(Collected data)
(* ===== verification/Keepers.v ===== *)
(** The buffer runtimes of a server, [crates/embers-server/src/runtimes.rs]: which
    runtime runs which buffer, runtimes started, taken up again and let go, and
    keepers held until a saved workspace no longer needs them. *)

From stdpp Require Import pretty.
From S2P Require Import Prelude Core Model Persist Protocol Runtimes.

(** [BufferRuntimeHandle]: a keeper, here with the process it is, or a buffer of
    another host. *)
Inductive Handle : Type :=
  | HKeeper (process : N) (socket_path : rstring)
  | HRemote (host : rstring) (remote_id : BufferId).
Definition is_keeper (h : Handle) : bool := match h with HKeeper _ _ => true | _ => false end.
Definition handle_placement (h : Handle) : Placement :=
  match h with
  | HKeeper _ socket_path => Local (Some socket_path)
  | HRemote host remote_id => Remote host (Some remote_id)
  end.

Record Inner : Type := mkInner {
  keeper_env : gmap rstring rstring;
  running : gmap N Handle;
  awaiting : gmap N Handle;
  exited_early : gset N;
  shutting_down : gset N;
  held : gmap N (option RuntimeEnd);
  waiting_for_host : gmap rstring (gmap N BufferId);
  reaching : gset rstring;
  inner_stopping : bool;
  host_graphics_on : bool
}.
(** [BufferRuntimes::new] *)
Definition Inner_new (env : gmap rstring rstring) : Inner :=
  mkInner env ∅ ∅ ∅ ∅ ∅ ∅ ∅ false false.

Definition set_running (f : gmap N Handle → gmap N Handle) (i : Inner) : Inner :=
  mkInner (keeper_env i) (f (running i)) (awaiting i) (exited_early i) (shutting_down i) (held i)
    (waiting_for_host i) (reaching i) (inner_stopping i) (host_graphics_on i).
Definition set_awaiting (f : gmap N Handle → gmap N Handle) (i : Inner) : Inner :=
  mkInner (keeper_env i) (running i) (f (awaiting i)) (exited_early i) (shutting_down i) (held i)
    (waiting_for_host i) (reaching i) (inner_stopping i) (host_graphics_on i).
Definition set_exited_early (f : gset N → gset N) (i : Inner) : Inner :=
  mkInner (keeper_env i) (running i) (awaiting i) (f (exited_early i)) (shutting_down i) (held i)
    (waiting_for_host i) (reaching i) (inner_stopping i) (host_graphics_on i).
Definition set_shutting_down (f : gset N → gset N) (i : Inner) : Inner :=
  mkInner (keeper_env i) (running i) (awaiting i) (exited_early i) (f (shutting_down i)) (held i)
    (waiting_for_host i) (reaching i) (inner_stopping i) (host_graphics_on i).
Definition set_held (f : gmap N (option RuntimeEnd) → gmap N (option RuntimeEnd)) (i : Inner)
    : Inner :=
  mkInner (keeper_env i) (running i) (awaiting i) (exited_early i) (shutting_down i) (f (held i))
    (waiting_for_host i) (reaching i) (inner_stopping i) (host_graphics_on i).
Definition set_waiting
    (f : gmap rstring (gmap N BufferId) → gmap rstring (gmap N BufferId)) (i : Inner) : Inner :=
  mkInner (keeper_env i) (running i) (awaiting i) (exited_early i) (shutting_down i) (held i)
    (f (waiting_for_host i)) (reaching i) (inner_stopping i) (host_graphics_on i).
Definition set_reaching (f : gset rstring → gset rstring) (i : Inner) : Inner :=
  mkInner (keeper_env i) (running i) (awaiting i) (exited_early i) (shutting_down i) (held i)
    (waiting_for_host i) (f (reaching i)) (inner_stopping i) (host_graphics_on i).
Definition set_inner_flags (stopping graphics : bool) (i : Inner) : Inner :=
  mkInner (keeper_env i) (running i) (awaiting i) (exited_early i) (shutting_down i) (held i)
    (waiting_for_host i) (reaching i) stopping graphics.

(** The calls to keepers and hosts, to the server's callbacks ([KcReport] is
    [on_ended], [KcTakenUp] is [taken_up]), to the clock, and [write_workspace].
    [KcReach] starts the task that reaches a host again; a delay is in milliseconds. *)
Inductive KeeperCall : Type → Type :=
  | KcKeeperSocket (id : BufferId) : KeeperCall (result rstring)
  | KcSpawnKeeper (id : BufferId) (socket_path : rstring) (command : list rstring)
      (cwd : option rstring) (env : gmap rstring rstring) (size : PtySize)
      : KeeperCall (result Handle)
  | KcSpawnRemote (id : BufferId) (host title : rstring) (command : list rstring)
      (cwd : option rstring) (env : gmap rstring rstring) (size : PtySize)
      : KeeperCall (result Handle)
  | KcSocketExists (socket_path : rstring) : KeeperCall bool
  | KcAttachKeeper (id : BufferId) (socket_path : rstring) : KeeperCall (result Handle)
  | KcAttachRemote (id : BufferId) (host : rstring) (remote_id : BufferId)
      : KeeperCall (result Handle)
  | KcConnect (host : rstring) : KeeperCall (result unit)
  | KcStatus (h : Handle) : KeeperCall (result BufferRuntimeStatus)
  | KcStopPipe (h : Handle) : KeeperCall (result BufferRuntimePipeStatus)
  | KcKill (h : Handle) : KeeperCall (result unit)
  | KcTerminate (h : Handle) : KeeperCall (result unit)
  | KcRelease (h : Handle) : KeeperCall (result unit)
  | KcAcknowledge (id : BufferId) (h : Handle) : KeeperCall (result unit)
  | KcSetHostGraphics (h : Handle) (enabled : bool) : KeeperCall (result unit)
  | KcHostsGraphics (enabled : bool) : KeeperCall unit
  | KcReport (id : BufferId) (ending : RuntimeEnd) : KeeperCall unit
  | KcTakenUp (id : BufferId) (status : option BufferRuntimeStatus) : KeeperCall unit
  | KcReach (host : rstring) (delay : N) : KeeperCall unit
  | KcSleep (delay : N) : KeeperCall unit
  | KcWriteWorkspace (contents : PersistedWorkspace) : KeeperCall (result unit).

Abbreviation PK := (proc KeeperCall Inner).

(** ** Waiting for a save *)

Definition await_save (bid : BufferId) (h : Handle) : PK unit :=
  if is_keeper h then locked (modify (set_awaiting (insert bid h))) else mret ().
Definition stop_unregistered (bid : BufferId) (h : Handle) : PK unit :=
  await (KcRelease h) ;;
  locked (modify (set_exited_early (λ s, s ∖ {[bid]}))) ;;
  await_save bid h.

(** [BTreeSet::remove]: whether it was there. *)
Definition take_exited_early (bid : BufferId) : ST Inner bool :=
  early ← gets (λ i, bool_decide (bid ∈ exited_early i));
  modify (set_exited_early (λ s, s ∖ {[bid]})) ;;
  mret early.
(* ===== verification/Startup.v ===== *)
(** The start of a server, [crates/embers-server/src/server.rs]: runtimes are taken
    up again, panes whose keepers are gone are restored, and buffers that are done
    are cleaned up. *)

From S2P Require Import Prelude Core Model State Queries Buffers Protocol Runtimes.
From S2P Require Import Restore Server RuntimeEvents BufferRequests.

Definition IS_VIM_OPTION : rstring := lit "is-vim".

(** A buffer of this server whose keeper is gone. *)
Definition is_restartable (b : Buffer) : bool :=
  match b_state b with Interrupted _ => true | _ => false end
  && match b_kind b with KPty => true | KHelper _ => false end
  && bool_decide (Placement_host (b_placement b) = None).
Definition is_attached (b : Buffer) : bool :=
  match b_attachment b with Attached _ => true | Detached => false end.

(** [String::into_bytes]: UTF-8. *)
Definition utf8_char (c : N) : list N :=
  if (c <? 128)%N then [c]
  else if (c <? 2048)%N then [192 + c / 64; 128 + c mod 64]%N
  else if (c <? 65536)%N then [224 + c / 4096; 128 + c / 64 mod 64; 128 + c mod 64]%N
  else [240 + c / 262144; 128 + c / 4096 mod 64; 128 + c / 64 mod 64; 128 + c mod 64]%N.
Definition utf8 (s : rstring) : list N := concat (utf8_char <$> s).

Section startup.
Context {C : Type} {channel : Channel C}.

(** Detached buffers are dropped; the rest are to be restarted. *)
Definition interrupted_section : RT C (list BufferId) :=
  bs ← gets (λ rt, base.filter (λ b, is_restartable b = true) (values_of (buffers (rt_state rt))));
  on_state (for_each (λ b, if is_attached b then mret () else ignore (remove_buffer (b_id b))) bs) ;;
  mret (b_id <$> base.filter (λ b, is_attached b = true) bs).

Definition restart_interrupted_buffers : PT C unit :=
  ids ← locked interrupted_section;
  fold_proc (λ _ id, await (HcRestart id)) () ids ;;
  await HcRestarted.

(** [restart_buffer]; the file system tells directories, and [shell] is the variable
    [SHELL]. *)
Definition forget_vim (b : Buffer) : Buffer :=
  b_set_options (delete IS_VIM_OPTION (b_user_options b)) b.
Definition restart_buffer (restore : RestoreConfig) (is_dir : rstring → bool)
    (shell : option rstring) (bid : BufferId) : PT C (result unit) :=
  try (section (b ← read_state (λ st, buffer st bid);
                mret (plan_restore is_dir b restore (default_shell shell)))) (λ plan,
  try (spawn_buffer_runtime_with bid (plan_command plan) (plan_cwd plan)) (λ _,
  locked (on_state (modify (set_buffers (alter forget_vim bid)))) ;;
  match plan_typed_command plan with
  | Some command_line =>
      try (buffer_runtime bid) (λ _, await (HcTypeCommand bid command_line) ;; mret (inl ()))
  | None => mret (inl ())
  end)).

(** The task that types the command once the shell has shown something. A look and
    the wait after it take 25 ms, so [RESTORED_SHELL_READY_TIMEOUT], two seconds, is
    over after 81 looks. *)
Definition SHELL_LOOKS : nat := 81.
Fixpoint type_when_ready (looks : nat) (bid : BufferId) (bytes : list N) : PT C unit :=
  let write := await (HcWrite bid bytes) ;; mret () in
  match looks with
  | 0 => write
  | S looks =>
      status ← await (HcStatus bid);
      match status with
      | inl status =>
          if (0 <? st_sequence status)%N || negb (st_running status) then write
          else await HcSleep ;; type_when_ready looks bid bytes
      | inr _ => mret ()
      end
  end.
Definition type_restored_command (bid : BufferId) (command_line : rstring) : PT C unit :=
  type_when_ready SHELL_LOOKS bid (utf8 command_line ++ [13%N]).

(** [Server::start], from the loaded state to the first connection. *)
Definition start_server (restore : RestoreConfig) : PT C unit :=
  restore_runtimes ;;
  (if rc_enabled restore then restart_interrupted_buffers else mret ()) ;;
  Runtime_dispose_exited_buffers [] ;;
  locked mark_workspace_dirty.
End startup.
Section subtree.
Context (c : ClientState).

(** Recursion follows the tree, at most as deep as there are nodes; a cycle would
    overflow the stack. *)
Fixpoint subtree_activity_cached (fuel : nat) (id : NodeId) (cache : gmap N ActivityState)
    : outcome (ActivityState * gmap N ActivityState) :=
  match fuel with
  | 0 => OutOfFuel
  | S fuel =>
      match cache !! id with
      | Some activity => Ok (activity, cache)
      | None =>
          match cl_nodes c !! id with
          | None => Ok (Idle, cache)
          | Some n =>
              r ← match nr_kind n with
                  | NkBufferView =>
                      Ok (match nr_buffer_view n with
                          | Some bv => match cl_buffers c !! bv_buffer_id bv with
                                       | Some b => br_activity b
                                       | None => Idle
                                       end
                          | None => Idle
                          end, cache)
                  | _ =>
                      fold_ok (λ (acc : ActivityState * gmap N ActivityState) child,
                          r ← subtree_activity_cached fuel child acc.2;
                          Ok (client_max_activity acc.1 r.1, r.2))
                        (Idle, cache) (nr_children n)
                  end;
              Ok (r.1, <[id := r.1]> r.2)
          end
      end
  end.
Fixpoint subtree_buffer_count_cached (fuel : nat) (id : NodeId) (cache : gmap N N)
    : outcome (N * gmap N N) :=
  match fuel with
  | 0 => OutOfFuel
  | S fuel =>
      match cache !! id with
      | Some count => Ok (count, cache)
      | None =>
          match cl_nodes c !! id with
          | None => Ok (0%N, cache)
          | Some n =>
              r ← match nr_kind n with
                  | NkBufferView => Ok (match nr_buffer_view n with Some _ => 1%N | None => 0%N end, cache)
                  | _ =>
                      fold_ok (λ (acc : N * gmap N N) child,
                          r ← subtree_buffer_count_cached fuel child acc.2;
                          Ok (acc.1 + r.1, r.2)%N)
                        (0%N, cache) (nr_children n)
                  end;
              Ok (r.1, <[id := r.1]> r.2)
          end
      end
  end.

(** [program_name] of the protocol crate. *)
Definition record_program_name (command : list rstring) : option rstring :=
  match command with
  | [] => None
  | program :: _ =>
      let program := strip_dash program in
      let name := default program (file_name program) in
      if bool_decide (length name = 0) then None else Some name
  end.
Definition process_name (b : BufferRecord) : option rstring :=
  record_program_name (default (br_command b) (br_foreground_command b)).

Fixpoint holds_focus (fuel : nat) (child_id current : NodeId) : outcome bool :=
  match fuel with
  | 0 => OutOfFuel
  | S fuel =>
      if (current =? child_id)%N then Ok true
      else match cl_nodes c !! current ≫= nr_parent_id with
           | Some parent_id => holds_focus fuel child_id parent_id
           | None => Ok false
           end
  end.
(** The loop is bounded by the node count. *)
Fixpoint shown_pane (rounds : nat) (leaf_id : NodeId) : option TabPane :=
  match rounds with
  | 0 => None
  | S rounds =>
      n ← cl_nodes c !! leaf_id;
      match nr_kind n with
      | NkBufferView =>
          bv ← nr_buffer_view n;
          b ← cl_buffers c !! bv_buffer_id bv;
          Some (mkTabPane (br_title b) (process_name b) (br_cwd b))
      | NkTabs =>
          t ← nr_tabs n;
          tab ← tsr_tabs t !! N.to_nat (tsr_active t);
          shown_pane rounds (tr_child_id tab)
      | NkSplit =>
          s ← nr_split n;
          child ← head (spr_child_ids s);
          shown_pane rounds child
      end
  end.
Definition client_budget : nat := S (size (cl_nodes c)).
Definition tab_pane (child_id : NodeId) (focused_leaf_id : option NodeId)
    : outcome (option TabPane) :=
  leaf_id ← match focused_leaf_id with
            | Some leaf_id =>
                holds ← holds_focus client_budget child_id leaf_id;
                Ok (if holds : bool then leaf_id else child_id)
            | None => Ok child_id
            end;
  Ok (shown_pane client_budget leaf_id).

(** [u16] additions that do not saturate panic out of range. *)
Definition u16_plus (a b : N) : outcome N := if (a + b <=? u16_max)%N then Ok (a + b)%N else Panic.
Fixpoint min_extent (fuel : nat) (id : NodeId) (d : SplitDirection) (titles : PaneTitles)
    : outcome N :=
  match fuel with
  | 0 => OutOfFuel
  | S fuel =>
      match cl_nodes c !! id with
      | None => Ok 1%N
      | Some n =>
          match nr_kind n with
          | NkBufferView =>
              Ok match d with
                 | Horizontal => 1 + u16_of_bool (titles_shown titles)
                 | Vertical => 1
                 end%N
          | NkTabs =>
              let bar := match d with Horizontal => 1%N | Vertical => 0%N end in
              child ← match nr_tabs n ≫= (λ t, tsr_tabs t !! N.to_nat (tsr_active t)) with
                      | Some tab => min_extent fuel (tr_child_id tab) d titles
                      | None => Ok 1%N
                      end;
              u16_plus bar child
          | NkSplit =>
              match nr_split n with
              | Some s =>
                  if bool_decide (length (spr_child_ids s) = 0) then Ok 1%N
                  else
                    mins ← collect (λ child, min_extent fuel child d titles) (spr_child_ids s);
                    Ok (if decide (spr_direction s = d)
                        then foldl sat_add16 (divider_count (length (spr_child_ids s))) mins
                        else foldr N.max 0%N mins)
              | None => Ok 1%N
              end
          end
      end
  end.
End subtree.

(** ** Projecting *)

Record Projection : Type := mkProjection {
  pj_tab_bars : list TabsFrame;
  pj_leaves : list LeafFrame;
  pj_dividers : list DividerFrame;
  pj_splits : list SplitFrame;
  pj_floating : list FloatingFrame;
  pj_activity : gmap N ActivityState;
  pj_buffer_count : gmap N N
}.
Definition Projection_default : Projection := mkProjection [] [] [] [] [] ∅ ∅.
Definition push_tab_bar (f : TabsFrame) (p : Projection) : Projection :=
  mkProjection (pj_tab_bars p ++ [f]) (pj_leaves p) (pj_dividers p) (pj_splits p) (pj_floating p)
    (pj_activity p) (pj_buffer_count p).
Definition push_leaf (f : LeafFrame) (p : Projection) : Projection :=
  mkProjection (pj_tab_bars p) (pj_leaves p ++ [f]) (pj_dividers p) (pj_splits p) (pj_floating p)
    (pj_activity p) (pj_buffer_count p).
Definition push_divider (f : DividerFrame) (p : Projection) : Projection :=
  mkProjection (pj_tab_bars p) (pj_leaves p) (pj_dividers p ++ [f]) (pj_splits p) (pj_floating p)
    (pj_activity p) (pj_buffer_count p).
Definition push_split (f : SplitFrame) (p : Projection) : Projection :=
  mkProjection (pj_tab_bars p) (pj_leaves p) (pj_dividers p) (pj_splits p ++ [f]) (pj_floating p)
    (pj_activity p) (pj_buffer_count p).
Definition push_floating (f : FloatingFrame) (p : Projection) : Projection :=
  mkProjection (pj_tab_bars p) (pj_leaves p) (pj_dividers p) (pj_splits p) (pj_floating p ++ [f])
    (pj_activity p) (pj_buffer_count p).
Definition set_caches (activity : gmap N ActivityState) (count : gmap N N) (p : Projection)
    : Projection :=
  mkProjection (pj_tab_bars p) (pj_leaves p) (pj_dividers p) (pj_splits p) (pj_floating p)
    activity count.

Section projector.
Context (c : ClientState) (session : SessionRecord) (layout : LayoutOptions).

Definition pane_titles_in (floating_id : option FloatingId) : PaneTitles :=
  let framed := match floating_id ≫= (λ fid, cl_floating c !! fid) with
                | Some w => fr_border w
                | None => false
                end in
  if framed then TitlesOff else lo_pane_titles layout.

Definition tab_item (active : N) (acc : list TabItem * Projection) (tab : nat * TabRecord)
    : outcome (list TabItem * Projection) :=
  let '(items, p) := acc in
  let child := tr_child_id tab.2 in
  a ← subtree_activity_cached c (client_budget c) child (pj_activity p);
  n ← subtree_buffer_count_cached c (client_budget c) child (pj_buffer_count p);
  pane ← tab_pane c child (sr_focused_leaf_id session);
  Ok (items ++ [mkTabItem (tr_title tab.2) child (N.of_nat tab.1 =? active)%N a.1 n.1
                  (tr_synchronize_panes tab.2) pane],
      set_caches a.2 n.2 p).

(** The rows of a tab bar, and the rest. *)
Definition tab_bar_rects (r : Rect) (root_bar : bool) : outcome (Rect * Rect) :=
  let bar_rows := u16_of_bool (negb root_bar || bar_visible (lo_tab_bar layout)) in
  let bar_size := mkSize (width (size_ r)) bar_rows in
  if root_bar && bool_decide (bar_position (lo_tab_bar layout) = BarBottom) then
    let content := inset_bottom r bar_rows in
    y ← i32_plus (py (origin r)) (height (size_ content));
    Ok (mkRect (mkPoint (px (origin r)) y) bar_size, content)
  else
    content ← inset_top r bar_rows;
    Ok (mkRect (origin r) bar_size, content).

Section node.
Context (project_node : NodeId → Rect → option FloatingId → bool → list NodeId → Projection →
          outcome Projection).

Definition project_view (n : NodeRecord) (r : Rect) (floating_id : option FloatingId)
    (tabs_path : list NodeId) (p : Projection) : outcome Projection :=
  bv ← ok_or (nr_buffer_view n) Protocol;
  b ← ok_or (cl_buffers c !! bv_buffer_id bv) NotFound;
  rects ← split_title_row r (pane_titles_in floating_id);
  Ok (push_leaf (mkLeafFrame (nr_id n) (br_id b) r rects.2 rects.1 (br_title b) (br_activity b)
                   (bool_decide (sr_focused_leaf_id session = Some (nr_id n))) floating_id tabs_path) p).
(** Stepping within a line, and what is at its end. *)
Lemma past_end_blank w : length (w_cells w) ≤ w_index w → w_class w = CBlank.
Proof.
  intros H. unfold CopyMode.w_class, CopyMode.w_class_at, class_in. by rewrite (proj2 (lookup_ge_None _ _) H).
Qed.
Lemma word_inside w : w_class w ≠ CBlank → w_index w < length (w_cells w) ∧ on_empty_line w = false.
Proof.
  intros Hc. destruct (Nat.lt_ge_cases (w_index w) (length (w_cells w))) as [Hlt|Hge].
  - split; [done|]. unfold CopyMode.on_empty_line. destruct (w_cells w); [cbn in Hlt; lia|done].
  - by rewrite past_end_blank in Hc.
Qed.
Lemma empty_line_blank w : on_empty_line w = true → w_class w = CBlank.
Proof. intros H. destruct (decide (w_class w = CBlank)); [done|]. by destruct (word_inside w) as [_ ?]; [|congruence]. Qed.
Lemma word_forward w : w_class w ≠ CBlank → w_forward w = Some (mkWalker (w_line w) (S (w_index w))).
Proof.
  intros [Hc _]%word_inside. unfold CopyMode.w_forward. by rewrite (proj2 (Nat.ltb_lt _ _) Hc).
Qed.
(** A word starts where the class changes. *)
Lemma starts_word_after p x :
  in_text p → w_forward p = Some x →
  starts_word x = on_empty_line x ||
    (negb (bool_decide (w_class x = CBlank)) && negb (bool_decide (w_class p = w_class x))).
Proof.
  intros Hp Hx. unfold starts_word. f_equal. unfold CopyMode.w_forward in Hx.
  destruct (Nat.ltb_spec (w_index p) (length (w_cells p))) as [Hlt|Hge].
  - injection Hx as <-. reflexivity.
  - destruct (w_line p <? last)%N; [|done]. injection Hx as <-. cbn [w_index].
    rewrite (past_end_blank p Hge). destruct (decide (w_class (mkWalker (w_line p + 1) 0) = CBlank)) as [->|Hn].
    + by rewrite !bool_decide_true.
    + by rewrite !bool_decide_false.
Qed.
(* ===== verification/TerminalInput.v ===== *)
(** What the user types, pastes and clicks, read from the bytes of the host terminal,
    [crates/embers-cli/src/interactive.rs]. The delay of a byte counts from the reading of
    the one before. Errors of the terminal itself are not modelled: they end the thread,
    with [TeInputError]. *)

From S2P Require Import Prelude Keys.

(** ** Bytes arriving *)

(** Each byte with the milliseconds to wait for it; the terminal closes at the end. *)
Definition input : Type := list (N * N).
Definition KEY_SEQUENCE_TIMEOUT : N := 15.
Definition KEY_SEQUENCE_CONTINUATION_TIMEOUT : N := 2.

Definition read_byte (inp : input) : option N * input :=
  match inp with [] => (None, []) | (_, b) :: rest => (Some b, rest) end.
(** [poll_fd], then [read_byte] if something came in time. *)
Definition read_optional_byte (timeout : N) (inp : input) : option N * input :=
  match inp with
  | [] => (None, [])
  | (delay, b) :: rest =>
      if (delay <? timeout)%N then (Some b, rest) else (None, ((delay - timeout)%N, b) :: rest)
  end.
(** Read bytes, each within [timeout], until [stop] holds of those read. *)
Fixpoint read_until (timeout : N) (stop : list N → bool) (bytes : list N) (inp : input)
    : list N * input :=
  match inp with
  | [] => (bytes, [])
  | (delay, b) :: rest =>
      if (delay <? timeout)%N then
        let bytes := bytes ++ [b] in
        if stop bytes then (bytes, rest) else read_until timeout stop bytes rest
      else (bytes, ((delay - timeout)%N, b) :: rest)
  end.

What is needed:
What the task asks for is a word-for-word repeat of the lines above, from the first through the one containing "From stdpp Require Import pretty.".

Response area:
(* ===== verification/Keepers.v ===== *)
(** The buffer runtimes of a server, [crates/embers-server/src/runtimes.rs]: which
    runtime runs which buffer, runtimes started, taken up again and let go, and
    keepers held until a saved workspace no longer needs them. *)

From stdpp Require Import pretty.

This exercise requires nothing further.